The 2016–17 Boston University Terriers women's basketball team represented Boston University during the 2016–17 NCAA Division I women's basketball season. The Terries, led by third year head coach Katy Steding, played their home games at Case Gym and were members of the Patriot League. They finished the season 13–17, 11–7 in Patriot League play to finish in a tie for fourth place. They lost in the quarterfinals of the Patriot League women's tournament to American.

==Schedule==

| Non-conference regular season |

| Patriot League regular season |

| Date time, TV | Rank^{#} | Opponent^{#} | Result | Record | Site (attendance) city, state |
Non-conference regular season
| 11/11/2016* 3:00 pm, NESN |  | at Northeastern | L 59–78 | 0–1 | Cabot Center (412) Boston, MA |
| 11/14/2016* 7:00 pm |  | at Boston College Green Line Rivalry | L 49–67 | 0–2 | Conte Forum (623) Chestnut Hill, MA |
| 11/19/2016* 7:00 pm |  | at Albany | L 54–69 | 0–3 | SEFCU Arena (1,119) Albany, NY |
| 11/22/2016* 7:00 pm |  | Harvard | L 52–65 | 0–4 | Case Gym (262) Boston, MA |
| 11/26/2016* 2:00 pm |  | UMass Lowell | W 66–56 | 1–4 | Case Gym (166) Boston, MA |
| 11/28/2016* 7:00 pm |  | New Hampshire | L 51–59 | 1–5 | Case Gym (151) Boston, MA |
| 12/03/2016* 2:00 pm |  | at Arizona State ASU Classic semifinals | L 42–71 | 1–6 | Wells Fargo Arena (1,428) Tempe, AZ |
| 12/04/2016* 1:30 pm |  | vs.
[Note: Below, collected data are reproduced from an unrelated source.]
Definition ibuf_members (x : Z * Z * Z) : list (bytes * json) :=
  let '(used, free, total) := x in
  [(lit "cell_count", JInt total); (lit "free_cells", JInt free); (lit "used_cells", JInt used)].

Definition ibuf_u64 (x : Z * Z * Z) : Prop := is_u64 x.1.1 ∧ is_u64 x.1.2 ∧ is_u64 x.2.

Lemma scan_ibuf_u64 s x : scan_ibuf s = Some x → ibuf_u64 x.
Proof.
  unfold scan_ibuf. destruct (scan_words _ s ≫= scan_llu) as [[u s1]|] eqn:E1; [|done]. cbn [mbind option_bind].
  destruct ((scan_lit (lit ",") s1 ≫= _) ≫= scan_llu) as [[f s2]|] eqn:E2; [|done]. cbn [mbind option_bind].
  destruct ((scan_lit (lit ",") s2 ≫= _) ≫= scan_llu) as [[t s3]|] eqn:E3; [|done]. cbn [mbind option_bind].
  intros [= <-]. apply bind_Some in E1 as (? & _ & E1). apply bind_Some in E2 as (? & _ & E2).
  apply bind_Some in E3 as (? & _ & E3). split; [|split]; cbn; by eapply scan_llu_range.
Qed.

Lemma ibufs_u64 s : Forall ibuf_u64 (ibufs s).
Proof.
  induction s as [|c s IH]; [constructor|]. cbn [ibufs]. repeat case_match; try done.
  apply Forall_cons_2; [|done]. by eapply scan_ibuf_u64.
Qed.

Lemma ibuf_prints l x :
  l ≠ [] → ibuf_u64 x → ∃ t, prints (ibuf_script x) t ∧ fields_text (l ++ ibuf_fields x) = fields_text l ++ t.
Proof.
  destruct x as [[u f] t]. intros Hl (H1 & H2 & H3). cbn [fst snd] in *.
  exists (lit ",'cell_count':" ++ dec t ++ lit ",'free_cells':" ++ dec f ++ lit ",'used_cells':" ++ dec u). split.
  - unfold ibuf_script. eapply prints_eq.
    { repeat (eapply prints_cons; [fmt_eval; reflexivity|]). apply prints_nil. }
    change (?z mod 2 ^ 64) with (u64 z). rewrite !u64_small by done. rewrite !app_nil_r, <- !app_assoc. reflexivity.
  - destruct l as [|y l]; [done|]. unfold ibuf_fields, fields_text, field_text. cbn [app].
    rewrite !fmap_app, !join_app. cbn [fmap list_fmap mjoin list_join fst snd]. unfold quoted. rewrite !app_nil_r.
    repeat (rewrite <- ?app_comm_cons; rewrite <- ?app_assoc). reflexivity.
Qed.

Definition found (error : Z) (l : list (Z * Z * Z)) : Z := if decide (l = []) then error else ENONE.

Lemma ibuf_loop_ok s error l p c :
  l ≠ [] → holds p (c ++ fields_text l) →
  fits c (length (fields_text (l ++ mjoin (ibuf_fields <$> ibufs s)))) →
  ∃ p', ibuf_loop error s p = Ok (found error (ibufs s), p') ∧ same_meta p p'
        ∧ holds p' (c ++ fields_text (l ++ mjoin (ibuf_fields <$> ibufs s))).
Proof.
  revert error l p. induction s as [|a s IH]; intros error l p Hl Hh Hf.
  { exists p. cbn. by rewrite app_nil_r. }
  cbn [ibuf_loop ibufs] in *. pose proof (ibufs_u64 (a :: s)) as Hu. cbn [ibufs] in Hu.
  destruct (if bool_decide (take 4 (a :: s) = lit "Ibuf") then scan_ibuf (a :: s) else None) as [x|]; [|by apply IH].
  apply list.Forall_cons in Hu as [Hx _]. destruct (ibuf_prints l x Hl Hx) as (t & Ht & Et).
  rewrite fmap_cons in *. change (mjoin (?a :: ?b)) with (a ++ mjoin b) in *. rewrite app_assoc in *.
  pose proof (fits_fields _ _ _ Hf) as Hf'. rewrite Et in Hf'.
  destruct (run_ok _ t p (c ++ fields_text l) Ht Hh) as (p1 & -> & Hm1 & Hh1).
  { unfold fits in *. rewrite !length_app in *. lia. }
  rewrite <- app_assoc, <- Et in Hh1. cbn [rbind].
  destruct (IH ENONE (l ++ ibuf_fields x) p1) as (p2 & -> & Hm2 & Hh2); [by destruct l|done|done|].
  exists p2. split; [|split; [by rewrite Hm1|done]]. unfold found. by case_decide.
Qed.

(** The text of the engine's status. *)
Definition engine_text (result : option (list row)) : bytes :=
  match result with
  | Some ((_ :: _ :: Some s :: _) :: _) => s
  | _ => []
  end.

Definition engine_good (result : option (list row)) : Prop :=
  match result with
  | None | Some ((_ :: _ :: Some _ :: _) :: _) => True
  | _ => False
  end.

(** The first query has to give its one row when the others give any: their
    fields start with a comma. *)
Definition innodb_clean (e : mysql_env) (_ : mysql_module_t) : Prop :=
  match query_result e POOL_QUERY with
  | Some [r] =>
      row_good 14 r ∧ result_good 7 (query_result e INNODB_QUERY) ∧ engine_good (query_result e ENGINE_QUERY)
  | None => query_result e INNODB_QUERY = None ∧ query_result e ENGINE_QUERY = None
  | _ => False
  end.

Definition innodb_fields (e : mysql_env) (_ : mysql_module_t) : list (bytes * bytes) :=
  result_fields 14 (query_result e POOL_QUERY) ++ result_fields 7 (query_result e INNODB_QUERY)
  ++ mjoin (ibuf_fields <$> ibufs (engine_text (query_result e ENGINE_QUERY))).

Definition innodb_members (e : mysql_env) : list (bytes * json) :=
  result_members 14 (query_result e POOL_QUERY) ++ result_members 7 (query_result e INNODB_QUERY)
  ++ mjoin (ibuf_members <$> ibufs (engine_text (query_result e ENGINE_QUERY))).

Lemma innodb_result_ok result error l p c :
  l ≠ [] → holds p (c ++ fields_text l) → result_good 7 result →
  fits c (length (fields_text (l ++ result_fields 7 result))) →
  ∃ p', match result with
        | Some rows => do p <- innodb_rows 7 ",'%s':" rows p; Ok (ENONE, p)
        | None => Ok (error, p)
        end = Ok (after error result, p')
        ∧ same_meta p p' ∧ holds p' (c ++ fields_text (l ++ result_fields 7 result)).
Proof.
  intros Hl Hh Hr Hf. destruct result as [rows|].
  - destruct (innodb_rows_ok 7 ",'%s':" rows l p c) as (p' & -> & Hm & Hh'); [|done..|by exists p'].
    intros k. fmt_eval. unfold quoted. rewrite <- ?app_comm_cons, <- !app_assoc. reflexivity.
  - exists p. cbn. by rewrite app_nil_r.
Qed.

Lemma innodb_run e m p c :
  innodb_clean e m → holds p c → fits c (length (fields_text (innodb_fields e m))) →
  ∃ p', _mysql_gather_innodb e m p = Ok (after ENODATA (query_result e POOL_QUERY), m, p') ∧ same_meta p p'
        ∧ holds p' (c ++ fields_text (innodb_fields e m)).
Proof.
  unfold innodb_clean, innodb_fields, _mysql_gather_innodb. intros Hcl Hh Hf.
  destruct (query_result e POOL_QUERY) as [rows|].
  2:{ destruct Hcl as [-> ->]. exists p. cbn. by rewrite app_nil_r. }
  destruct rows as [|r [|? ?]]; [done| |done]. destruct Hcl as (Hr & Hi & He).
  change (result_fields 14 (Some [r])) with [row_field 14 r] in *.
  destruct (innodb_first_ok 14 r p c) as (p1 & -> & Hm1 & Hh1); [done|done|by apply fits_fields in Hf|].
  cbn [rbind]. rewrite app_assoc in Hf |- *.
  destruct (innodb_result_ok (query_result e INNODB_QUERY) ENONE [row_field 14 r] p1 c)
    as (p2 & -> & Hm2 & Hh2); [done|done|done|by apply fits_fields in Hf|]. cbn [rbind].
  replace (after ENONE (query_result e INNODB_QUERY)) with ENONE by (by destruct (query_result e INNODB_QUERY)).
  destruct (query_result e ENGINE_QUERY) as [[|[|? [|? [|[s|] ?]]] ?]|]; try done.
  - cbn [head of_opt rbind]. change (col _ 2) with (Ok s). cbn [rbind engine_text] in *.
    destruct (ibuf_loop_ok s ENONE ([row_field 14 r] ++ result_fields 7 (query_result e INNODB_QUERY)) p2 c)
      as (p3 & -> & Hm3 & Hh3); [done..|].
    exists p3. cbn [rbind fst snd]. split; [unfold found; by case_decide|]. split; [by rewrite Hm1, Hm2|done].
  - exists p2. split; [done|]. split; [by rewrite Hm1|]. cbn [engine_text ibufs fmap list_fmap mjoin list_join].
    by rewrite app_nil_r.
Qed.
Long Beach State ASU Classic 3rd place game | L 48–61 | 1–7 | Wells Fargo Arena Tempe, AZ |
| 12/07/2016* 5:30 pm |  | Dartmouth | L 49–61 | 1–8 | Case Gym Boston, MA |
| 12/10/2016* 7:00 pm |  | at Marist | L 57–76 | 1–9 | McCann Field House (1,310) Poughkeepsie, NY |
| 12/14/2016* 7:00 pm |  | Massachusetts | W 64–60 | 2–9 | Case Gym (186) Boston, MA |
Patriot League regular season
| 12/30/2016 1:00 pm |  | at Holy Cross | W 66–49 | 3–9 (1–0) | Hart Center (1,147) Worcester, MA |
| 01/02/2017 2:00 pm |  | at Lehigh | W 69–64 | 4–9 (2–0) | Stabler Arena (566) Bethlehem, PA |
| 01/06/2017 7:00 pm |  | Navy | L 59–62 | 4–10 (2–1) | Case Gym (172) Boston, MA |
| 01/08/2017 2:00 pm |  | Lafayette | W 68–50 | 5–10 (3–1) | Case Gym (137) Boston, MA |
| 01/11/2017 7:00 pm |  | at American | L 62–73 | 5–11 (3–2) | Bender Arena (303) Washington, D.C. |
| 01/14/2017 2:00 pm |  | Loyola (MD) | W 61–58 | 6–11 (4–2) | Case Gym (231) Boston, MA |
| 01/18/2017 7:00 pm |  | at Colgate | L 87–96 ^{2OT} | 6–12 (4–3) | Cotterell Court (573) Hamilton, NY |
| 01/21/2017 7:00 pm |  | Bucknell | L 50–66 | 6–13 (4–4) | Case Gym (186) Boston, MA |
| 01/28/2017 7:00 pm |  | Lehigh | W 64–50 | 7–13 (5–4) | Case Gym (383) Boston, MA |
| 02/02/2017 7:00 pm |  | at Navy | L 41–55 | 7–14 (5–5) | Alumni Hall (422) Annapolis, MD |
| 02/04/2017 2:00 pm |  | at Lafayette | W 75–58 | 8–14 (6–5) | Kirby Sports Center (347) Easton, PA |
| 02/08/2017 7:00 pm |  | American | W 71–62 | 9–14 (7–5) | Case Gym (365) Boston, MA |
| 02/11/2017 2:00 pm |  | at Loyola (MD) | W 67–55 | 10–14 (8–5) | Reitz Arena (282) Baltimore, MD |
| 02/15/2017 7:00 pm |  | Colgate | W 65–51 | 11–14 (9–5) | Case Gym (220) Boston, MA |
| 02/18/2017 7:00 pm |  | at Bucknell | L 56–73 | 11–15 (9–6) | Sojka Pavilion (736) Lewisburg, PA |
| 02/22/2017 7:00 pm |  | Army | L 52–64 | 11–16 (9–7) | Case Gym (302) Boston, MA |
| 02/25/2017 2:00 pm |  | Holy Cross | W 68–56 | 12–16 (10–7) | Case Gym (415) Boston, MA |
| 03/01/2017 7:00 pm |  | at Army | W 66–62 | 13–16 (11–7) | Christl Arena (572) West Point, NY |
Patriot League Women's Tournament
| 03/06/2017 7:00 pm | (5) | at (4) American Quarterfinals | L 51–57 | 13–17 | Bender Arena (305) Washington, D.C. |
*Non-conference game. ^{#}Rankings from AP Poll. (#) Tournament seedings in parentheses. All times are in Eastern Time.